Today's Rediscovery is a bit of a lie, because Hatfield and the North's second album, The Rotter's Club, is rarely far from some kind of media player for long. A group that never received the acclaim it deserved back in the day, the core group of keyboardist Dave Stewart, guitarist Phil Miller, bassist/vocalist Richard Sinclair and drummer Pip Pyle were accompanied, at least in the studio, by guests like reed/woodwind multi-instrumentalist Jimmy Hasting and French hornist (and, for Stewart, ex-Egg co-conspirator) Mont Campbell, alongside the angelic Northettes (singers Barbara Gaskin, Amanda Parsons and Ann Rosenthal).

Hatfield was comprised of serious players who never took themselves too seriously. Who else, after all, came up with song titles like "(Big) John Wayne Socks Psychology in the Jaw" or, on its eponymous 1974 debut a year earlier, "Lobster in Cleavage Probe"? Part of the vibrant and unique Canterbury scene that also included groups like Soft Machine and Caravan, Hatfield may well be the quintessential Canterbury group and The Rotter's Club the quintessential Canterbury album.
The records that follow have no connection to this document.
(* ===== verification/Concurrent.v ===== *)
(** * SEPExtract: [trace_entry] on several CPUs

    [trace_entry] of [kernel/trace/sepextracttracer/sepext_trace.c] runs on
    both CPUs at once, and once its slot is claimed interrupts are enabled
    again, so that a handler can trace in the middle of it. This file splits it
    into the accesses to shared memory it makes, in program order: the check of
    [tracing_active], the atomic claim of an index, then either the steps that
    switch tracing off and ask for the reader, or the nine stores to the claimed
    entry and the load and store of [stats.entrycnt++]. Any number of calls
    interleave at these points.

    [c_claims] is a ghost: the calls in the order in which they claimed their
    index. The theorems show that this order is the order of the log. *)

From S2P Require Import Prelude Sepext Vsprintf Tracer.
From stdpp Require Import prelude gmap list strings relations.
From Stdlib Require Import ZArith Lia.

Open Scope Z_scope.
Open Scope list_scope.

Lemma sum_list_fmap_insert {A} (f : A -> nat) (l : list A) (i : nat) (t t' : A) :
  l !! i = Some t ->
  (sum_list (f <$> <[i := t']> l) + f t = sum_list (f <$> l) + f t')%nat.
Proof.
  revert i. induction l as [|t1 l IH]; intros [|i]; try done.
  - intros [= ->]. change (<[0%nat := t']> (t :: l)) with (t' :: l). rewrite !fmap_cons.
    cbn [sum_list sum_list_with id]. lia.
  - change (<[S i := t']> (t1 :: l)) with (t1 :: <[i := t']> l). rewrite !fmap_cons.
    intros H%IH. cbn [sum_list sum_list_with id] in *. lia.
Qed.

(** Where a call is. *)
Inductive tstate :=
  | TCheck                       (* tracing_active == 0 && type < STARTIDS *)
  | TClaim                       (* a = atomic_add_return(1, &lastentry) *)
  | TOff                         (* tracing_active = 0 *)
  | TBit                         (* test_and_set_bit(0, &tasklet_scheduled) *)
  | TCall                        (* smp_call_function_single *)
  | TWrite (slot : Z) (k : nat)  (* the k-th store to entries[a - 1] *)
  | TLoad (slot : Z)             (* stats.entrycnt++, load *)
  | TStore (slot v : Z)          (* stats.entrycnt++, store *)
  | TDone (slot : option Z).

Record cstate := MkC {
  c_k : tracer; c_ts : list tstate; c_claims : list nat; c_eff : list effect }.

(** The stores to an entry, in program order: the k-th copies one field of [v]. *)
Definition write_field (k : nat) (v e : sepentry) : sepentry :=
  let '(MkEntry ty cy p1 p2 da ad lo cp cu) := e in
  match k with
  | 0%nat => MkEntry ty (se_cycles v) p1 p2 da ad lo cp cu
  | 1%nat => MkEntry (se_type v) cy p1 p2 da ad lo cp cu
  | 2%nat => MkEntry ty cy p1 p2 da ad lo (se_currpid v) cu
  | 3%nat => MkEntry ty cy (se_pid1 v) p2 da ad lo cp cu
  | 4%nat => MkEntry ty cy p1 (se_pid2 v) da ad lo cp cu
  | 5%nat => MkEntry ty cy p1 p2 (se_data v) ad lo cp cu
  | 6%nat => MkEntry ty cy p1 p2 da (se_addr v) lo cp cu
  | 7%nat => MkEntry ty cy p1 p2 da ad (se_location v) cp cu
  | _ => MkEntry ty cy p1 p2 da ad lo cp (se_cpu v)
  end.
An album without a single weak nanosecond, The Rotter's Club seamlessly blends often idiosyncratic but sometimes flat-out beautiful pop songs with more complex compositional structures and effortless improvisational élan, all delivered with a harmonic language that somehow links the group to jazz yet in a way that remains distinct and separate. Nobody before or after ever sounded like Hatfield and the North...unmistakably British but self-effacing and as far from stiff upper lip as Monty Python's Flying Circus, whose "Your Majesty is like a Cream Donut" became the title for the rallying theme to Stewart's near-sidelong multi-part epic, "Mumps."

After Hatfield, Stewart became part of the more revolving door National Health along with tenure in Bill Bruford's first group. He then achieved the commercial success that eluded both Hatfield and National Health in his "adult pop music" duo with life partner/singer Barbara Gaskin. That he ultimately deserted progressive rock is one of contemporary music's biggest shames, though he has recently been recruited by younger progsters like Steven Wilson and Jakko M. Jakszyk for orchestration and occasional guest spots. Miller continues to make music with his own unique language in his In Cahoots group; Sinclair has somehow missed out on greater fame and fortune despite being a fine singer/songwriter; and Pyle passed away too young in 2006 at the age of 56.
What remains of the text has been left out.